OK, enough already, with the different forces and effects governing its flight!
SPLASH!
With the Space X barge laying in wait a few meters away, crane attached, it’s fairly easy to recover the stage for future use, saving tens of millions of dollars per launch.
All you need was freshman physics.
Why didn’t NASA think of this? They probably did- it’s kind of obvious- but they were spending someone else’s money (yours) and didn’t care.
IX. Things get very complicated when you consider that the sun is revolving around the center of mass of the Milky Way at thousands of miles and hour. This means that our motion through space (and that of Mars) is not a simple ellipse but rather a corkscrew kind of path. Mars’s is similar but the corkscrew is bigger around and it moves slower because it’s further from the sun (in accordance with the law of conservation of angular momentum). And, oh, I forgot.. The Milky Way is not stationary. It’s hurtling through the Universe, ablaze. Now, put everything together to figure out the direction a rocket would have to go in, from the surface of the Earth at Cape Canaveral, Florida, to hit Mars in 2 1/2 years from the day it launched.

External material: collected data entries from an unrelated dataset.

(* ===== verification/TreeLaws.v ===== *)
(** * Laws of the edits on trees

    The functions of [TreeOps] and [TreePods] are trees to trees; this file
    has their algebra: what is at a position after a write, what a write
    leaves alone, which list an edit leaves, and that the edits do not see the
    difference between the two slice types, which is lost when an object is
    written to the cluster and read back. *)

From S2P Require Import Prelude.
From S2P Require Import GoLib.
From S2P Require Import GoValue.
From S2P Require Import JsonPath.
From S2P Require Import Heap.
From S2P Require Import Converter.
From S2P Require Import Workload.
From S2P Require Import Application.
From S2P Require Import Context.
From S2P Require Import Tree.
From S2P Require Import TreeEdit.
From S2P Require Import TreeOps.
From S2P Require Import TreePods.

(** ** Positions *)
Section Positions.
Implicit Types (p q : pos) (j x y : json).

Lemma jget_app p q j : jget (p ++ q) j = jget p j ≫= jget q.
Proof.
  revert j. induction p as [|[k|i] p IH]; intros j; [done|..]; simpl; destruct j; try done.
  - destruct (aget k m); simpl; [apply IH|done].
  - destruct (l !! i); simpl; [apply IH|done].
Qed.

Lemma jput_app p q x j y : jget p j = Some y → jput (p ++ q) x j = jput p (jput q x y) j.
Proof.
  revert j. induction p as [|[k|i] p IH]; intros j Hj; simpl in *; [by simplify_eq|..]; destruct j; try done.
  - destruct (aget k m) as [z|]; [|done]. simpl in *. by rewrite IH.
  - destruct (l !! i) as [z|]; [|done]. simpl in *. by rewrite IH.
Qed.

Lemma jget_jput_eq p x j y : jget p j = Some y → jget p (jput p x j) = Some x.
Proof.
  revert j. induction p as [|[k|i] p IH]; intros j Hj; simpl in *; [done|..]; destruct j; try done.
  - destruct (aget k m) as [z|] eqn:E; [|done]. simpl in *. rewrite aget_aset_eq. simpl. by apply IH.
  - destruct (l !! i) as [z|] eqn:E; [|done]. simpl in *.
    rewrite list_lookup_insert_eq by by eapply lookup_lt_Some. simpl. by apply IH.
Qed.

(** A position that is neither above nor below. *)
Definition incomparable p q : Prop := ¬ p `prefix_of` q ∧ ¬ q `prefix_of` p.

Lemma incomparable_cons s p q : incomparable (s :: p) (s :: q) → incomparable p q.
Proof. intros [H1 H2]. split; [contradict H1|contradict H2]; by apply prefix_cons. Qed.

Lemma jget_jput_ne p q x j : incomparable p q → jget q (jput p x j) = jget q j.
Proof.
  revert q j. induction p as [|s p IH]; intros q j Hi; [destruct Hi as [[] _]; apply prefix_nil|].
  destruct q as [|s' q]; [destruct Hi as [_ []]; apply prefix_nil|].
  destruct s as [k|i], j; simpl; try done.
  - destruct (aget k m) as [z|] eqn:E; [|done]. destruct s' as [k'|i']; simpl; [|done].
    destruct (decide (k' = k)) as [->|Hne]; [|by rewrite aget_aset_ne].
    rewrite aget_aset_eq, E. simpl. apply IH. by eapply incomparable_cons.
  - destruct (l !! i) as [z|] eqn:E; [|done]. destruct s' as [k'|i']; simpl; [done|].
    destruct (decide (i' = i)) as [->|Hne]; [|by rewrite list_lookup_insert_ne].
    rewrite list_lookup_insert_eq by by eapply lookup_lt_Some. rewrite E. simpl.
    apply IH. by eapply incomparable_cons.
Qed.

Lemma nested_jget j path x : NestedFieldNoCopy j path = Found x ↔ jget (K <$> path) j = Some x.
Proof.
  revert j. induction path as [|k path IH]; intros j; csimpl; [split; congruence|].
  destruct j; simpl; try done. destruct (aget k m); simpl; [apply IH|done].
Qed.

(** ** Writing at a path *)
Lemma jget_jwrite path x j : writable path j = true → jget (K <$> path) (jwrite path x j) = Some x.
Proof.
  revert j. induction path as [|k path IH]; intros j Hw; [by destruct j|].
  destruct path as [|k' path].
  { destruct j; try done. simpl. by rewrite aget_aset_eq. }
  apply writable_cons in Hw as (m & -> & Hw). cbn [jwrite fmap list_fmap jget].
  rewrite aget_aset_eq. apply (IH (default (JObj []) (aget k m))).
  destruct (aget k m); simpl; [done|]. by destruct path.
Qed.

Lemma jget_jwrite_ne path q x j :
  writable path j = true → incomparable (K <$> path) q → jget q (jwrite path x j) = jget q j.
Proof.
  revert q j. induction path as [|k path IH]; intros q j Hw Hi; [by destruct j|].
  destruct q as [|s q]; [destruct Hi as [_ []]; apply prefix_nil|].
  destruct path as [|k' path].
  { destruct j; try done. destruct s as [k'|i]; simpl; [|done].
    rewrite aget_aset_ne; [done|]. intros ->. destruct Hi as [[] _]. apply prefix_cons, prefix_nil. }
  apply writable_cons in Hw as (m & -> & Hw). cbn [jwrite].
  destruct s as [k2|i]; [|done]. cbn [jget].
  destruct (decide (k2 = k)) as [->|Hne]; [|by rewrite aget_aset_ne].
  rewrite aget_aset_eq.
  assert (incomparable (K <$> k' :: path) q) as Hi' by by eapply (incomparable_cons (K k)).
  etrans; [apply (IH q (default (JObj []) (aget k m))); [by destruct (aget k m); [|destruct path]|done]|].
  destruct (aget k m); [done|]. simpl. destruct q as [|[] q]; [|done..].
  destruct Hi' as [_ []]. apply prefix_nil.
Qed.

Lemma nested_jwrite_ne path path' x j :
  writable path j = true → incomparable (K <$> path) (K <$> path') →
  NestedFieldNoCopy (jwrite path x j) path' = NestedFieldNoCopy j path'.
Proof.
  revert path' j. induction path as [|k path IH]; intros path' j Hw Hi; [by destruct j|].
  destruct path' as [|k2 path']; [destruct Hi as [_ []]; apply prefix_nil|].
  destruct path as [|k' path].
  { destruct j; try done. simpl. rewrite aget_aset_ne; [done|]. intros ->.
    destruct Hi as [[] _]. apply prefix_cons, prefix_nil. }
  apply writable_cons in Hw as (m & -> & Hw). cbn [jwrite].
  cbn [NestedFieldNoCopy view json_view].
  destruct (decide (k2 = k)) as [->|Hne]; [|by rewrite aget_aset_ne].
  rewrite aget_aset_eq.
  assert (incomparable (K <$> k' :: path) (K <$> path')) as Hi' by by eapply (incomparable_cons (K k)).
  etrans; [apply (IH path' (default (JObj []) (aget k m))); [by destruct (aget k m); [|destruct path]|done]|].
  destruct (aget k m); [done|]. simpl. destruct path'; [|done].
  destruct Hi' as [_ []]. apply prefix_nil.
Qed.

I think this example shows how quickly the problem esculates into one of great complexity. Medical problems are more complex than problems in physics but much easier to understand because we simplify them. Ultimately, Physics governs everything that happens in medicine, of course. Just think of the quantum mechanics involved in the electron clouds surrounding the spike protein and the electron clouds surrounding the proteins that make up the ACE-2 receptors. The “lock and key” mechanism we use to explain the spike-receptor interaction or the antigen-antibody interactions are gross oversimplifications. But you have to do this in medicine. To work on the actual problem of electron cloud interaction would be a waste of time because it is so far beyond the scope of a medical school curriculum. For starters, no one would be able to understand the mathematics. The approach to the real and oversimplified problems must remain the same, however. One must reason from first principles to avoid drawing incorrect conclusions.